Members of the Nigerian Union of Pensioners, Akwa Ibom State Council, have announced that they will be embarking on a mass protest in the state over the poor payment of pensions to their members, News About Nigeria reports.

The State Chairman, Mr. Ekpeyong Ekpo, and State Secretary, Cosmos Essien, disclosed this to newsmen on Wednesday.

They stated that they would block the Government House gates to draw the government’s attention to their plight.

Recall that last week, the union expressed sadness that some of its members who retired in the 80s were still collecting a paltry sum of N1,000, N1,500, and N2,000 as pensions till date.

They lamented that efforts to get the government’s attention to ameliorate their worsening plight have fallen on deaf ears, hence the decision to embark on a protest to let the world know their predicament.

They also noted that the state government has refused to implement the review of pensions as stipulated in the 1999 Constitution, as amended.

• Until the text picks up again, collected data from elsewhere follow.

(** * Langpack synchronizer and asset publisher: model and properties

    A shallow embedding of two build scripts of the repository:

    - [build/azure-pipelines/common/createAsset.ts] (module [CreateAsset]):
      the platform-key table, the asset record and the publishing script;
    - [build/lib/locFunc.ts] (module [LocFunc]): the XLIFF routing step, the
      main-catalog update, the descriptor reconciliation and the pruning of
      the sibling language pack.

    Conventions of the model.

    - JavaScript strings are [string]; [`a${x}b`] is [+:+].
    - A JavaScript object used as a dictionary is an association list of
      its own properties in their order (module [JsObject]). Where the
      code reads or writes a property whose name comes from its input (the
      catalogs of the extensions and their keys), the names that every
      object inherits from [Object.prototype] are followed ([inherited],
      [put]); the keys that the main catalog is asked for start with [sql],
      and no inherited name does.
    - A [throw] is the constructor [Throw] of [Result]; a promise that
      rejects is a [Throw] as well.
    - Calls to the outside world (console, blob stores, database, exit) are
      recorded in a trace. *)

From Stdlib Require Import ZArith Ascii String List Bool Lia.
From stdpp Require Import base option list gmap strings.

#[global] Set Warnings "-register-all".
Local Open Scope Z_scope.

(** ** Strings, as the scripts use them *)

Module JsString.

(** [s.startsWith(p)] *)
Fixpoint startsWith (s p : string) {struct p} : bool :=
  match p with
  | EmptyString => true
  | String a p' =>
      match s with
      | EmptyString => false
      | String b s' => Ascii.eqb a b && startsWith s' p'
      end
  end.

(** [s.includes(p)], which is also [/p/.test(s)] for a pattern [p] made of
    plain characters only. *)
Fixpoint includes (s p : string) : bool :=
  startsWith s p ||
  match s with
  | EmptyString => false
  | String _ s' => includes s' p
  end.

(** [s.indexOf(c, from)] for a one-character needle, with [from]
    already clamped to [0 ..]: the position counted from the start of the
    whole string, [-1] when there is none. [pos] is the position of the
    first character of [s] in the whole string. *)
Fixpoint indexOf_at (c : ascii) (s : string) (pos from : Z) : Z :=
  match s with
  | EmptyString => -1
  | String a s' =>
      if (from <=? pos) && Ascii.eqb a c then pos
      else indexOf_at c s' (pos + 1) from
  end.

Definition indexOf (c : ascii) (s : string) (from : Z) : Z :=
  indexOf_at c s 0 (Z.max 0 from).

(** [s.lastIndexOf(c)] for a one-character needle. *)
Fixpoint lastIndexOf_at (c : ascii) (s : string) (pos : Z) : Z :=
  match s with
  | EmptyString => -1
  | String a s' =>
      let r := lastIndexOf_at c s' (pos + 1) in
      if 0 <=? r then r else if Ascii.eqb a c then pos else -1
  end.

Definition lastIndexOf (c : ascii) (s : string) : Z := lastIndexOf_at c s 0.

Fixpoint drop (n : nat) (s : string) : string :=
  match n, s with
  | O, _ => s
  | S n', String _ s' => drop n' s'
  | S _, EmptyString => EmptyString
  end.

Fixpoint take (n : nat) (s : string) : string :=
  match n, s with
  | S n', String a s' => String a (take n' s')
  | _, _ => EmptyString
  end.

Definition strlen (s : string) : Z := Z.of_nat (String.length s).

(** [s.substr(start)] with one argument: a negative [start] counts from
    the end. *)
Definition substr (s : string) (start : Z) : string :=
  let start' := if start <? 0 then Z.max 0 (strlen s + start) else start in
  drop (Z.to_nat start') s.

(** [s.substring(a, b)]: negative bounds are 0, bounds beyond the length
    are the length, and the bounds are swapped when [a > b]. *)
Definition substring (s : string) (a b : Z) : string :=
  let clamp x := Z.min (Z.max 0 x) (strlen s) in
  let lo := Z.min (clamp a) (clamp b) in
  let hi := Z.max (clamp a) (clamp b) in
  take (Z.to_nat (hi - lo)) (drop (Z.to_nat lo) s).

(** [s.replace(pat, rep)] with a string pattern: only the first
    occurrence is replaced. *)
Fixpoint replace (s pat rep : string) : string :=
  if startsWith s pat then rep +:+ drop (String.length pat) s
  else match s with
       | EmptyString => EmptyString
       | String a s' => String a (replace s' pat rep)
       end.

Definition lowerChar (a : ascii) : ascii :=
  let n := N_of_ascii a in
  if ((65 <=? n) && (n <=? 90))%N then ascii_of_N (n + 32) else a.

(** The strings of ASCII characters only. *)
Fixpoint isAscii (s : string) : bool :=
  match s with
  | EmptyString => true
  | String a s' => (N_of_ascii a <? 128)%N && isAscii s'
  end.

(** [s.toLowerCase()] on a string of ASCII characters, where it lowers the
    letters [A] to [Z] and nothing else; the case mapping of the other
    characters is not followed, and [isAscii] is the hypothesis of what is
    proved of it. *)
Fixpoint toLowerCase (s : string) : string :=
  match s with
  | EmptyString => EmptyString
  | String a s' => String (lowerChar a) (toLowerCase s')
  end.

End JsString.

(** ** Objects used as dictionaries *)

Module JsObject.

(** The properties of an object in own-property order: the array indices
    first, in ascending order, then the other names in the order they were
    created. *)
Definition obj (V : Type) : Type := list (string * V).

Fixpoint digitsValue (s : string) (acc : N) : option N :=
  match s with
  | EmptyString => Some acc
  | String c s' =>
      let n := N_of_ascii c in
      if ((48 <=? n) && (n <=? 57))%N
      then digitsValue s' (10 * acc + (n - 48))%N
      else None
  end.

(** The array index a property name stands for, if any: a canonical
    numeric string below [2^32 - 1]. *)
Definition arrayIndex (k : string) : option N :=
  match k with
  | EmptyString => None
  | String c s' =>
      if Ascii.eqb c "0" && negb (String.eqb s' EmptyString) then None
      else match digitsValue k 0 with
           | Some n => if (n <? 4294967295)%N then Some n else None
           | None => None
           end
  end.

(** The names that an object inherits from [Object.prototype]: reading one
    of them on an object that does not have it as an own property gives the
    inherited member, a function or, for [__proto__], the prototype. *)
Definition prototypeMembers : list string := [
  "constructor"; "__defineGetter__"; "__defineSetter__"; "hasOwnProperty";
  "__lookupGetter__"; "__lookupSetter__"; "isPrototypeOf"; "propertyIsEnumerable";
  "toString"; "valueOf"; "__proto__"; "toLocaleString"
].

Definition inherited (k : string) : bool := existsb (String.eqb k) prototypeMembers.

Section Operations.
Context {V : Type}.

(** [o[k]] on own properties; [None] is [undefined]. *)
Fixpoint get (k : string) (o : obj V) : option V :=
  match o with
  | [] => None
  | (k', v) :: o' => if String.eqb k' k then Some v else get k o'
  end.

Definition has (k : string) (o : obj V) : bool :=
  match get k o with Some _ => true | None => false end.

Fixpoint update (k : string) (v : V) (o : obj V) : obj V :=
  match o with
  | [] => []
  | (k', v') :: o' =>
      if String.eqb k' k then (k', v) :: o' else (k', v') :: update k v o'
  end.

(** A new array index goes after the smaller indices. *)
Fixpoint insertIndex (n : N) (k : string) (v : V) (o : obj V) : obj V :=
  match o with
  | [] => [(k, v)]
  | (k', v') :: o' =>
      match arrayIndex k' with
      | Some m => if (m <? n)%N then (k', v') :: insertIndex n k v o'
                  else (k, v) :: o
      | None => (k, v) :: o
      end
  end.

(** [o[k] = v]: an existing property keeps its place. *)
Definition set (k : string) (v : V) (o : obj V) : obj V :=
  if has k o then update k v o
  else match arrayIndex k with
       | Some n => insertIndex n k v o
       | None => o ++ [(k, v)]
       end.

(** [o[k] = v] for an object [v] on an object that inherits from
    [Object.prototype]: the name [__proto__] is the accessor of the
    prototype, and the assignment makes no own property. *)
Definition put (k : string) (v : V) (o : obj V) : obj V :=
  if String.eqb k "__proto__" then o else set k v o.

(** [delete o[k]] *)
Definition delete (k : string) (o : obj V) : obj V :=
  List.filter (fun e => negb (String.eqb (fst e) k)) o.

(** [Object.keys(o)] *)
Definition keys (o : obj V) : list string := List.map fst o.

(** [Object.assign(target, source)], property by property. *)
Definition assign (target source : obj V) : obj V :=
  fold_left (fun o e => set (fst e) (snd e) o) source target.

(** [{ ...a, ...b }]: the copy of [a] lists the properties of [a] in their
    order, and those of [b] are then assigned to it. *)
Definition spread (a b : obj V) : obj V := assign a b.

End Operations.

End JsObject.

(** ** JSON documents and their text *)

Module Json.
Import JsString.

(** The documents of the catalogs: strings, arrays and objects. *)
Inductive json : Type :=
| JString (s : string)
| JArray (l : list json)
| JObject (o : list (string * json)).

Definition LF : string := String (ascii_of_nat 10) EmptyString.
Definition CR : string := String (ascii_of_nat 13) EmptyString.
Definition TAB : string := String (ascii_of_nat 9) EmptyString.
Definition DQUOTE : string := String (ascii_of_nat 34) EmptyString.
Definition BACKSLASH : string := String (ascii_of_nat 92) EmptyString.

Definition hexDigit (n : N) : ascii :=
  if (n <? 10)%N then ascii_of_N (48 + n) else ascii_of_N (87 + n).

(** One character of a string literal of JSON. *)
Definition quoteChar (a : ascii) : string :=
  let n := N_of_ascii a in
  if (n =? 34)%N then BACKSLASH +:+ DQUOTE
  else if (n =? 92)%N then BACKSLASH +:+ BACKSLASH
  else if (n =? 8)%N then "\b"
  else if (n =? 9)%N then "\t"
  else if (n =? 10)%N then "\n"
  else if (n =? 12)%N then "\f"
  else if (n =? 13)%N then "\r"
  else if (n <? 32)%N
       then "\u00" +:+ String (hexDigit (n / 16)) (String (hexDigit (n mod 16)) EmptyString)
  else String a EmptyString.

Fixpoint quoteBody (s : string) : string :=
  match s with
  | EmptyString => EmptyString
  | String a s' => quoteChar a +:+ quoteBody s'
  end.

Definition quote (s : string) : string := DQUOTE +:+ quoteBody s +:+ DQUOTE.

Fixpoint joinWith (sep : string) (l : list string) : string :=
  match l with
  | [] => EmptyString
  | [x] => x
  | x :: l' => x +:+ sep +:+ joinWith sep l'
  end.

(** [JSON.stringify(j, null, gap)] at the indentation [indent]. *)
Fixpoint stringifyAt (gap indent : string) (j : json) : string :=
  match j with
  | JString s => quote s
  | JArray [] => "[]"
  | JArray l =>
      let inner := indent +:+ gap in
      "[" +:+ LF
      +:+ joinWith ("," +:+ LF) (List.map (fun x => inner +:+ stringifyAt gap inner x) l)
      +:+ LF +:+ indent +:+ "]"
  | JObject [] => "{}"
  | JObject o =>
      let inner := indent +:+ gap in
      "{" +:+ LF
      +:+ joinWith ("," +:+ LF)
            (List.map (fun e => inner +:+ quote (fst e) +:+ ": "
                                +:+ stringifyAt gap inner (snd e)) o)
      +:+ LF +:+ indent +:+ "}"
  end.

Definition stringify (j : json) (gap : string) : string := stringifyAt gap EmptyString j.

(** [content.replace(/\n/g, '\r\n')] *)
Fixpoint crlf (s : string) : string :=
  match s with
  | EmptyString => EmptyString
  | String a s' =>
      if Ascii.eqb a (ascii_of_nat 10) then CR +:+ LF +:+ crlf s'
      else String a (crlf s')
  end.

End Json.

“Whenever you retire, what is worked out for you remains static, until the 1999 Constitution, in Section 173 (3) (2) (10), explicitly says that pensions will be reviewed every five years along with whatever increase is given to workers. The government here has bluntly refused to implement the review.

“Can you imagine that in present-day Nigeria, many of our members are still collecting N2,000 a month, some N1,000 a month, and their current situation is very pathetic? Some don’t have children to care for them, and a few privileged people have while those who have children late are still training them in school,” Ekpo lamented.

He further noted that the state government had promised a minimum pension of N20,000 for those who retired before 1997 and N30,000 for those afterward and had asked that members across the board be informed, while promising to begin payment in April 2023 to avoid the accumulation of arrears, but maintained that till date, nothing has been paid, stating that all pressure on the government to implement it failed woefully.

The Union, however, expressed gratitude to Governor Umo Eno for the payment of gratuity, stressing that the governor has, within the nine months of his stay in government, paid over N14bn in gratuities which cut across civil pensioners, local government pensioners, primary school pensioners and next of kins.